Si apprende che questo legame tossico si è indebolito, visto che, negli ultimi due anni, a vendere i titoli di debito pubblico sono stati soprattutto gli istituti di credito, che hanno smobilizzato 35 miliardi nel 2023 e 44 miliardi nel 2024: “Si tratta di una novità da considerare positiva, rispetto allo scorso decennio: le banche avevano accumulato uno stock di titoli pubblici da molti ritenuto eccessivo, eredità della crisi dei debiti sovrani nel 2011-2012 ”, si legge nello studio di Confindustria.
Il risultato è che la quota di debito pubblico in mano alle banche italiane è scesa dal 17% a 14,1%.
A limare la presenza nel debito pubblico di casa sono state anche le assicurazioni, con la partecipazione scesa dal 12,1% al 9,7%.
Ha invece fatto shopping di debito pubblico la PA, ovvero la Publblica Amministrazione, che ha sostanzialmente acquistato i titoli che essa stessa emette portando la sua quota a salire dall’1,7% al 2,6%.
Più debito pubblico in mano alle imprese italiane e ai fondi comuni
Più presenti anche le imprese italiane, la cui incidenza è aumentata dall’1,3% del totale a inizio 2022, al 2% all’inizio di questo anno. In particolare, i maggiori acquisti di titoli di Stato hanno rispecchiato il desiderio delle aziende di a investire una parte della loro liquidità (da zero a 6 miliardi i titoli pubblici a breve). In evidenza soprattutto gli acquistri in strumenti di medio-lungo termine (da 33 a 43 miliardi).
Anche i fondi comuni hanno alzato la posta sul debito pubblico dell’Italia.

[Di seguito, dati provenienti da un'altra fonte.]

(* ===== verification/Concurrent.v ===== *)
(** * The whole service under interleaving.

    Any number of incoming requests, each through the middleware and its route,
    run beside the guard and the monitor as goroutines over the shared state of
    both: the middleware's nonces and limiter, and the service's store, fleet and
    flags. Two properties survive every interleaving: each transaction handed over
    was asked for by the signed body of the goroutine's own request, and an
    idempotency key pays once. *)
From S2P Require Export Main Trace.

(** ** What all the histories add up to *)

(** When every operation adds to a log of the state what its event shows, the log
    is what the histories show, in some order. *)
Lemma steps_logged {E : Type -> Type} {W A B} (handle : forall X, E X -> W -> X * W)
    (log : W -> list B) (logged : event E -> list B) (c c' : list (prog E A * list (event E)) * W) l :
  (forall X (e : E X) w, log (handle X e w).2 = (log w ++ logged (Event e (handle X e w).1))%list) ->
  rtc (history_step handle) c c' ->
  log c.2 ≡ₚ l ++ concat ((fun t => t.2 ≫= logged) <$> c.1) ->
  log c'.2 ≡ₚ l ++ concat ((fun t => t.2 ≫= logged) <$> c'.1).
Proof.
  intros Hlog Hsteps. induction Hsteps as [c|c c1 c' Hstep _ IH]; intros Hc; [done|]. apply IH.
  destruct Hstep as [ts w i X e k h Hi]. cbn [fst snd] in *.
  rewrite Hlog, list_fmap_insert. cbn [snd]. rewrite bind_app.
  rewrite concat_insert by by rewrite list_lookup_fmap, Hi.
  rewrite Hc, <- (assoc_L (++)). cbn. by rewrite (right_id_L [] (++) (logged _)).
Qed.

(** ** Histories of service operations *)

Definition eff_sends (h : list (event eff)) : sends :=
  h ≫= fun ev => sent_by (ev_op ev) (ev_answer ev).

Lemma eff_sends_app h h' : eff_sends (h ++ h') = (eff_sends h ++ eff_sends h')%list.
Proof. apply bind_app. Qed.

Lemma eff_sends_one {X} (e : eff X) x : eff_sends [Event e x] = sent_by e x.
Proof. unfold eff_sends. cbn. by rewrite (right_id_L [] (++)). Qed.

Lemma eff_sends_snoc h {X} (e : eff X) x :
  eff_sends (h ++ [Event e x]) = (eff_sends h ++ sent_by e x)%list.
Proof. by rewrite eff_sends_app, eff_sends_one. Qed.

Abbreviation service_obeys := (obeys (@possible)).

Lemma runs_obeys P I {A} (Q : sends -> A -> Prop) h (p : prog eff A) :
  runs P I Q (eff_sends h) p ->
  service_obeys (fun h' => I (eff_sends h')) (fun h' a => Q (eff_sends h') a) h p.
Proof.
  revert h. induction p as [a|X e k IH]; intros h; cbn; [by intros []|].
  intros (HI & _ & Hk). split; [done|]. intros x Hx. apply IH. rewrite eff_sends_snoc. by apply Hk.
Qed.

Lemma possible_inhabited {X} (e : eff X) : exists x, possible e x.
Proof.
  destruct e as [|X e|X e| | | | | | | | | |]; cbn.
  1: by exists 0. 1-2: by destruct e; exists (Err ""%string).
  - by exists None.
  - by exists tt.
  - by exists tt.
  - by exists true.
  - by exists tt.
  - by exists ""%string.
  - by exists tt.
  - by exists [].
  - by exists None.
  - by exists tt.
Qed.

(** A program can always go on to its end, so what its end forces on all its
    broadcasts holds of them at every moment. *)
Lemma runs_always P I (G : sends -> Prop) {A} (Q : sends -> A -> Prop) l (p : prog eff A) :
  (forall l l', G (l ++ l')%list -> G l) -> (forall l a, Q l a -> G l) ->
  runs P I Q l p -> runs P (fun l => I l /\ G l) Q l p.
Proof.
  intros Hpre HQ Hp. enough (G l /\ runs P (fun l => I l /\ G l) Q l p) by tauto.
  revert l Hp. induction p as [a|X e k IH]; intros l.
  - intros [HI Ha]. split; [by eapply HQ|]. split; [|done]. split; [done|by eapply HQ].
  - intros (HI & He & Hk). destruct (possible_inhabited e) as [x Hx].
    destruct (IH x _ (Hk x Hx)) as [HG _]. apply Hpre in HG. split; [done|]. cbn.
    split; [done|]. split; [done|]. intros y Hy. by apply IH, Hk.
Qed.

(** ** What a route has seen before it broadcasts *)

Section RouteHistory.
Context `{GoUnicode, Geth, GoText}.
Implicit Types cfg : SignerConfig.
Implicit Types h : list (event eff).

Utile fare una differenziazione, al di là dei soggetti che detengono fette del debito italiano, anche tra investitori italiani e investitori esteri. Il settore estero, ha messo in evidenza Confindustria, “conta in Italia per meno di un terzo del totale dello stock di titoli pubblici (28,1% nel 2024), in aumento rispetto al 2023, ma sotto i valori del 2022”.
Gli economisti hanno parlato di una “quota molto contenuta”, interpretando il dato in chiave positiva per “la solidità finanziaria del Paese, a fronte di eventuali turbolenze che dovessero manifestarsi sui mercati finanziari internazionali”.